Вот что Баал узнал в Занавесе:
От рассерженного мясника Ибрахима{1642} поступила новость, что, вопреки нынешнему запрету на свинину, поверхностно обращенные жители Джахилии стекались к его черному ходу, дабы тайно купить запрещенное мясо, «продажные черные цены на свинину высоки, — жаловался он, устраиваясь на свою избранницу, — но, проклятье, эти новые правила сделали мою работу такой трудной. Свинья не такое животное, которое можно зарезать тайком, без шума», — и вслед за этим он сам начал повизгивать, по причинам, как нетрудно догадаться, скорее удовольствия, нежели боли. — И бакалейщик, Муса{1643} , признавшийся другой горизонтальной работнице Занавеса, что старые привычки трудно сломать, и, будучи уверен, что никто больше не слышит, поведавший молитву-другую «моей пожизненной покровительнице, Манат, а иногда, что поделать, и Ал-Лат; ты не можешь ударить женскую богиню, у нее есть атрибуты, которых нет у парней», — после чего он тоже с вожделением повалился на земные имитации этих атрибутов. Вот что выцветший, угасающий Баал узнал в своей беде: что ни одна империя не бывает абсолютной, ни одна победа — полной. И мало-помалу Махаунд начал подвергаться критике.
Баал менялся. Известие о разрушении великого храма Ал-Лат в Таифе{1644} , достигшее его ушей меж акцентированных похрюкиваний тайного свиноторговца Ибрахима, погрузило его в глубокую печаль, ибо даже в праздности юного цинизма любовь к богине была подлинной, возможно — единственной подлинной эмоцией, и ее падение открыло ему пустоту жизни, в которой единственная истинная любовь оказалась каменной глыбой, неспособной сопротивляться. Когда первая, острая грань печали потускнела, Баал пришел к убеждению, что падение Ал-Лат означало близость его собственного конца. Он утратил то странное чувство безопасности, которое на краткий миг вдохнула в него жизнь в Занавесе; но возвращающееся осознание своего непостоянства — своеобразное откровение, сопровождающее столь же своеобразную смерть, — не смогло, что любопытно, породить в нем страх. На исходе жизни, отданной малодушию, он, к своему великому удивлению, обнаружил, что эффект приближения смерти в самом деле позволяет ему испытать сладость жизни, и он поразился парадоксу открывшихся на эту истину глаз в самом логове дорогостоящей лжи. И в чем же была истина?

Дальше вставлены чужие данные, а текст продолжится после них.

(* ===== verification/Settlement.v ===== *)
(** * Settlement: a stop, a dispute and its end, posted once and proved by its event
    (crates/core/src/chain/client.rs)

    Every settlement action is one signed message that moves money.  The client reads
    the deal's own event log before it signs and again before it posts, refuses when
    the log already holds an action, posts once, and answers only with the one new
    event of the log and a getter snapshot that agrees with it.  A log is its events,
    oldest first; an error is its fixed text, in the class the client's caller sees.
    The address parser of the chain library is the parameter [normalize_addr] and the
    hash of a message the parameter [external_message_hash]; durations are seconds. *)
From Stdlib Require Import Ascii.
From S2P Require Import Prelude Text Params MarketTypes Machine MockDeal MockMarket Backend Offer Receipt.

#[global] Instance DealChainState_eq_dec : EqDecision DealChainState.
Proof. solve_decision. Defined.
#[global] Instance DealSubscription_eq_dec : EqDecision DealSubscription.
Proof. solve_decision. Defined.
#[global] Instance DealSellerBond_eq_dec : EqDecision DealSellerBond.
Proof. solve_decision. Defined.
#[global] Instance DealBuyerBond_eq_dec : EqDecision DealBuyerBond.
Proof. solve_decision. Defined.
#[global] Instance SettlementEvent_eq_dec : EqDecision TokenContractSettlementEvent.
Proof. solve_decision. Defined.
#[global] Instance SettlementReceipt_eq_dec : EqDecision TokenContractSettlementReceipt.
Proof. solve_decision. Defined.
(* ===== verification/Stop.v ===== *)
(** * Stop: the buyer's STOP and who closed the deal
    (crates/core/src/chain/backends.rs)

    Explicit stops of one deal share a slot of the process: it is free, holds the
    settlement, or latches after a POST that may have landed.  The mutex of a slot is
    held across a stop, so the stops of one deal follow one another.  A receipt is the
    buyer's own only when the message the note sent on is the one that closed the
    deal. *)
From S2P Require Import Prelude Text Params MarketTypes Machine MockDeal MockMarket Backend Offer Receipt Settlement.

(** ** Reading terminal events *)

Definition stopped_split (e : TokenContractSettlementEvent) : option (Z * Z) :=
  match e with StreamStopped _ to_seller refund => Some (to_seller, refund) | _ => None end.
Fixpoint buyer_stop_scan (events : Events) (found : option (Z * Z)) : outcome ChainError (option (Z * Z)) :=
  match events with
  | [] => Ok found
  | receipt :: rest =>
      match stopped_split (ev_event receipt) with
      | None => buyer_stop_scan rest found
      | Some split =>
          match found with
          | Some _ => Err (Chain "TokenContract emitted more than one buyer STOP terminal event")
          | None => buyer_stop_scan rest (Some split)
          end
      end
  end.
Definition exact_buyer_stop_settlement (receipts : Events) : outcome ChainError (option (Z * Z)) :=
  buyer_stop_scan receipts None.

Definition exact_probe_burn_settlement (receipts : Events) : outcome ChainError (option (Z * Z * Z)) :=
  match receipts with
  | [] => Ok None
  | first :: rest =>
      match ev_event first with
      | ProbeBurned _ burned_probe burned_bond refund =>
          match rest with
          | [] => Ok (Some (burned_probe, burned_bond, refund))
          | _ :: _ => Err (Chain "an event after ProbeBurned; this history is contradictory")
          end
      | _ => Ok None
      end
  end.

(** ** Whose STOP it was *)

Definition submitted_buyer_stop_fact (submitted : option (list string)) (terminal : option string)
    : BuyerStopTerminalFact :=
  match submitted, terminal with
  | Some ids, Some id => if bool_decide (id ∈ ids) then SubmittedStop else UnknownCloser
  | _, _ => UnknownCloser
  end.

Section Facts.
Context (normalize_addr : string -> option string).
Definition is_buyer_stop_from (buyer_note : string) (call : TokenContractInboundCall) : bool :=
  bool_decide (ic_function call = "stop") &&
  match normalize_addr (ic_source call) with
  | Some source => eq_ignore_ascii_case (to_text source) (to_text buyer_note)
  | None => false
  end.
Definition submitted_buyer_stop_fact_from_chain_evidence (submitted : option (list string))
    (terminal_call : option TokenContractInboundCall) (buyer_note : string) : BuyerStopTerminalFact :=
  submitted_buyer_stop_fact submitted
    (match terminal_call with
     | Some call => if is_buyer_stop_from buyer_note call then Some (ic_message_id call) else None
     | None => None
     end).
End Facts.

Definition with_fact (r : BuyerStopTerminalReceipt) (fact : BuyerStopTerminalFact) (submitted : bool)
    : BuyerStopTerminalReceipt :=
  mkTerminal (bt_token_contract r) fact submitted (bt_message_id r) (bt_created_at r) (bt_event r)
    (bt_pre_bonds r) (bt_post_state r).
Definition buyer_stop_terminal_from_submitted_receipt (receipt : SettlementActionReceipt)
    (fact : BuyerStopTerminalFact) : Settlement :=
  BuyerStopTerminal (with_fact (unknown_closer receipt) fact true).
(** What a submitted stop answers once its fact is known. *)
Definition submitted_settlement (submitted : SubmittedBuyerStopReceipt) (fact : BuyerStopTerminalFact)
    : Settlement :=
  match fact with
  | SubmittedStop => AuthoritativeReceipt (su_receipt submitted)
  | _ => buyer_stop_terminal_from_submitted_receipt (su_receipt submitted) fact
  end.

Section Chain.
Context (normalize_addr : string -> option string) (external_message_hash : string -> option string).
Context {W : Type} `{SettlementChain W} `{Clock W} `{Timer W}.

Definition observed_buyer_terminal_settlement (buyer_note : string) (tc : TokenContract)
    (stop_submitted : bool) : prog W (option Settlement) :=
  let! receipt := buyer_terminal_before_stop normalize_addr buyer_note tc in
  ret (option_map (fun receipt =>
         BuyerStopTerminal (if stop_submitted then with_fact receipt UnknownCloser true else receipt)) receipt).

(** Both reads of the [join!], one after the other; a failed read proves nothing. *)
Definition submitted_buyer_stop_fact_on_chain (buyer_note : string) (tc : TokenContract)
    (submitted : SubmittedBuyerStopReceipt) : prog W BuyerStopTerminalFact :=
  let! message := attempt (sx_out_messages (su_client_message_id submitted) buyer_note) in
  let! call := attempt (sx_inbound_call tc (sr_message_id (su_receipt submitted))) in
  ret (submitted_buyer_stop_fact_from_chain_evidence normalize_addr
         (match message with Ok ids => ids | _ => None end)
         (match call with Ok call => Some call | _ => None end) buyer_note).

(** [match m.await { Ok(..) => .., Err(..) => .. }] *)
Definition outcome_of {A} (m : prog W A) : prog W (outcome ChainError A) := fun w =>
  match m w with
  | (Some Panic, w') => (Some Panic, w')
  | (Some r, w') => (Some (Ok r), w')
  | (None, w') => (None, w')
  end.

(** The stop of the heartbeat policy, as both backends run it; it takes no slot. *)
Definition backend_stop_if_heartbeat (fuel : nat) (buyer_note : string) (tc : TokenContract)
    (tc_gas : prog W unit) (heartbeat_unchanged : W -> bool) : prog W (option Settlement) :=
  let! prior := observed_buyer_terminal_settlement buyer_note tc false in
  match prior with
  | Some settlement => ret (Some settlement)
  | None =>
      tc_gas >>!
      let! submitted := outcome_of (stop_if_heartbeat normalize_addr external_message_hash fuel buyer_note tc
                                      heartbeat_unchanged) in
      match submitted with
      | Err error =>
          let stop_submitted :=
            match error with AmbiguousSubmit _ | MoneySubmitRejected _ => true | _ => false end in
          let! seen := outcome_of (observed_buyer_terminal_settlement buyer_note tc stop_submitted) in
          match seen with
          | Ok (Some settlement) => ret (Some settlement)
          | _ => throw error
          end
      | Ok None => ret None
      | Ok (Some submitted) =>
          let! fact := submitted_buyer_stop_fact_on_chain buyer_note tc submitted in
          ret (Some (submitted_settlement submitted fact))
      | Panic => panic
      end
  end.

Definition backend_dispute (fuel : nat) (buyer_note : string) (tc : TokenContract) (tc_gas : prog W unit)
    : prog W Settlement :=
  tc_gas >>!
  let! receipt := stream_dispute normalize_addr fuel buyer_note tc in
  ret (AuthoritativeReceipt receipt).
End Chain.

(** ** The slots of the process *)

Inductive ExplicitStopSlotState : Type :=
| Idle
| Pending (submit_error : string)
| Terminal (s : Settlement).

Record Process (W : Type) : Type := mkProcess {
  pr_slots : gmap string ExplicitStopSlotState; pr_world : W }.
Arguments mkProcess {W}. Arguments pr_slots {W}. Arguments pr_world {W}.

Definition slot_key (token_contract : TokenContract) : string :=
  of_text (to_ascii_lowercase (trim (to_text token_contract))).
Definition explicit_stop_slot {W} (tc : TokenContract) (p : Process W) : ExplicitStopSlotState :=
  default Idle (pr_slots p !! slot_key tc).
Definition set_slot {W} (tc : TokenContract) (s : ExplicitStopSlotState) (p : Process W) : Process W :=
  mkProcess (<[slot_key tc := s]> (pr_slots p)) (pr_world p).
Definition in_world {W A} (m : prog W A) : prog (Process W) A := fun p =>
  let '(r, w) := m (pr_world p) in (r, mkProcess (pr_slots p) w).

Definition pending_explicit_stop_error (submit_error : string) : ChainError :=
  AmbiguousSubmit (submit_error ++ "; exactly one explicit STOP POST was attempted; every later caller remains latched")%string.

Section ExplicitStop.
Context (normalize_addr : string -> option string) (external_message_hash : string -> option string).
Context {W : Type} `{SettlementChain W} `{Clock W} `{Timer W}.

(** [*slot = Terminal(settlement.clone()); return Ok(settlement)] *)
Definition settle_slot (tc : TokenContract) (settlement : Settlement) : prog (Process W) Settlement :=
  run (set_slot tc (Terminal settlement)) >>! ret settlement.
(** The terminal read after a failed stop: [None] when it shows nothing or fails. *)
Definition terminal_after (buyer_note : string) (tc : TokenContract) (stop_submitted : bool)
    : prog (Process W) (option Settlement) :=
  let! seen := in_world (outcome_of (observed_buyer_terminal_settlement normalize_addr buyer_note tc stop_submitted)) in
  ret (match seen with Ok (Some settlement) => Some settlement | _ => None end).

Definition after_stop (buyer_note : string) (tc : TokenContract)
    (submitted : outcome ChainError SubmittedBuyerStopReceipt) : prog (Process W) Settlement :=
  match submitted with
  | Ok submitted =>
      let! fact := in_world (submitted_buyer_stop_fact_on_chain normalize_addr buyer_note tc submitted) in
      settle_slot tc (submitted_settlement submitted fact)
  | Err (AmbiguousSubmit error) =>
      let! seen := terminal_after buyer_note tc true in
      match seen with
      | Some settlement => settle_slot tc settlement
      | None => run (set_slot tc (Pending error)) >>! throw (pending_explicit_stop_error error)
      end
  | Err error =>
      let stop_submitted := match error with MoneySubmitRejected _ => true | _ => false end in
      let! seen := terminal_after buyer_note tc stop_submitted in
      match seen with
      | Some settlement => settle_slot tc settlement
      | None => throw error
      end
  | Panic => panic
  end.

Definition explicit_buyer_stop_with (fuel : nat) (buyer_note : string) (tc : TokenContract)
    (before_submit : prog W unit) : prog (Process W) Settlement :=
  let! slot := get (fun p => (explicit_stop_slot tc p, p)) in
  match slot with
  | Terminal settlement => ret settlement
  | Pending submit_error => throw (pending_explicit_stop_error submit_error)
  | Idle =>
      let! seen := in_world (observed_buyer_terminal_settlement normalize_addr buyer_note tc false) in
      match seen with
      | Some settlement => settle_slot tc settlement
      | None =>
          in_world before_submit >>!
          let! submitted := in_world (outcome_of (stream_stop normalize_addr external_message_hash fuel buyer_note tc)) in
          after_stop buyer_note tc submitted
      end
  end.
Definition explicit_buyer_stop (fuel : nat) (buyer_note : string) (tc : TokenContract)
    : prog (Process W) Settlement :=
  explicit_buyer_stop_with fuel buyer_note tc (ret tt).
End ExplicitStop.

Она была в том, что Ал-Лат мертва — и никогда не была живой, — но это не делало Махаунда пророком. В итоге Баал пришел к безбожию. Он начал, спотыкаясь, свой путь за пределами идеи о богах и лидерах и правилах, и почувствовал, что его история столь переплелась с историей Махаунда, что некое великое решение просто необходимо. Решение это во всей полноте свидетельствовало, что смерть более не шокирует и даже не сильно беспокоит его; и когда Муса-бакалейщик ворчал однажды о двенадцати женах Пророка, одно правило для него, другие для нас, Баал понял, какую форму должна принять его финальная конфронтация с Покорностью.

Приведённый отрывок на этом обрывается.